The open source Electronic Laboratory Notebook (ELN) is a collaborative, distributed, web-based notebook system, designed to provide researchers with a means to record and share their primary research notes and data. As with most electronic notebook (EN) systems, the ELN was originally designed as a closed system with its own data repository and implicit semantics. The Scientific Annotation Middleware (SAM) project, a Department of Energy (DOE)-funded effort at Pacific Northwest and Oak Ridge National Laboratories, envisions a new model in which ENs are simply one application contributing to a much richer and semantically explicit record. Such a record would include, for example, data provenance, descriptive metadata, and annotations from a wide range of applications, problem solving environments, and agents. This paper reports the adaptation of the ELN client to use SAM and the development ofan initial set of SAM-based notebook services and semantic model, and then discusses the advantages of such an architecture in creating federated, human- and machine-interpretable, electronic research records.
Electronic Laboratory Notebooks, Scientific Annotation Middleware, Collaboration, Semantic Data Management 1.
Traditionally, scientists have used paper-based laboratory notebooks to record their ideas, observations, and data. Regulatory and scientific standards require notebooks for purposes of intellectual property protection, but they also have value as a knowledge base of previously performed work. In recent years, many organizations in research-intensive fields have begun to look closely at Electronic Notebooks (ENs) as a new way to record, store, and manipulate experimental data. ENs have some compelling advantages over paper-based notebooks. They allow scientists to work in distributed teams, sharing data with peers in real time, and receiving comments on their research. ENs eliminate the need for manual transcription of data that already exists in electronic form and they can directly display the large, multidimensional, and time-dependent data sets produced in modem experiments. Further, they can have automated searching, indexing, and metadata generation capabilities to aid in enterprise knowledge discovery. ENs also have advantages in terms of legal defensibility because of the strength of digital signatures and as records because of the low cost of digital media storage. Thus, ENs become much more than just a record-book-they provide a collaborative, intelligent working environment.[ 1]

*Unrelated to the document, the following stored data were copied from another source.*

Lemma nat_digits_all_digits fuel n :
  all_chars is_digit (nat_digits fuel n) = true.
Proof.
  revert n. induction fuel as [|fuel IH]; intros n; [reflexivity|].
  cbn [nat_digits]. rewrite ParserFacts.all_chars_app.
  cbn [all_chars]. rewrite digit_char_is_digit by apply mod_10_lt.
  destruct (n <? 10)%nat; [reflexivity|]. now rewrite IH.
Qed.

Lemma nat_digits_nonempty fuel n :
  exists c s, nat_digits (S fuel) n = String c s.
Proof.
  cbn [nat_digits].
  destruct (if (n <? 10)%nat then EmptyString else nat_digits fuel (n / 10));
    cbn; eauto.
Qed.

(** Only the number zero is written with a leading zero. *)
Lemma nat_digits_leading_zero fuel n s :
  n < fuel -> nat_digits fuel n = String "0" s -> s = EmptyString.
Proof.
  revert n s. induction fuel as [|fuel IH]; intros n s H; [lia|].
  cbn [nat_digits]. destruct (n <? 10)%nat eqn:E.
  - cbn [append]. intros Heq.
    apply (f_equal (fun t => slice_from 1 t)) in Heq. now symmetry.
  - apply Nat.ltb_ge in E.
    assert (Hdiv : n / 10 < fuel).
    { assert (n / 10 < n) by (apply Nat.div_lt; lia). lia. }
    pose proof (nat_digits_value fuel (n / 10) Hdiv) as Hval.
    destruct (nat_digits fuel (n / 10)) as [|c t] eqn:Ed.
    + cbn [digits_value] in Hval.
      assert (1 <= n / 10) by (apply Nat.div_le_lower_bound; lia). lia.
    + cbn [append]. intros Heq.
      assert (Hc : c = "0"%char)
        by exact (f_equal (fun t => match t with
                                    | String a _ => a
                                    | EmptyString => c
                                    end) Heq).
      subst c.
      rewrite (IH _ _ Hdiv Ed) in Hval.
      change (digits_value 0 "0") with 0 in Hval.
      assert (1 <= n / 10) by (apply Nat.div_le_lower_bound; lia). lia.
Qed.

Although an EN has many advantages over paper notebooks, the model of an EN as a stand-alone system has become limiting. While stand-alone ENs can associate manually entered notes with output and analysis from scientific instruments on a single page view, they are limited in their ability to interact with other producers, curators, and consumers of data and annotations. Feedback from users of the Electronic Laboratory Notebook (ELN), as well as developers of other types of scientific software, indicates growing interest in ENs capable of acting as a component in more comprehensive semantic systems incorporating components such as instrument control software, problem solving environments (PSEs), autonomous feature-detection agents, digital libraries, and data pedigree mechanisms. While a number of notebooks, ranging from the Spectro-Microscopy EN developed in the mid-1990’s  to those based on the CENSML language  and to commercial notebooks such as the Rescentris CERF/Notebook , incorporate a notebook schema and can be extended with science-domainspecific schema, the concept of ENs interacting with other components as equals annotating shared resources has not been fully explored.
The Scientific Annotation Middleware (SAM) is middleware designed to manage semantic information directly and provide a shared ‘schema-less’ metadata store usable by multiple annotation and records-related applications to create rich scientific documentation. We report here on work to modify the ELN Client to use SAM as a notebook server and discuss the initial benefits of this model of using an EN with a general semantic store. In updating the ELN, we had to consider how to represent the ELN data model with explicit semantics and define a mapping between the ELN client-service functionality and SAM’s existing API, aiming to simplify and standardize communication between client and server. The result is a new generation of the ELN capable of storing data in a variety of underlying repositories, exposing its metadata in the resource description framework (RDF) syntax, and integrating much more deeply with other systems producing and consuming data and metadata.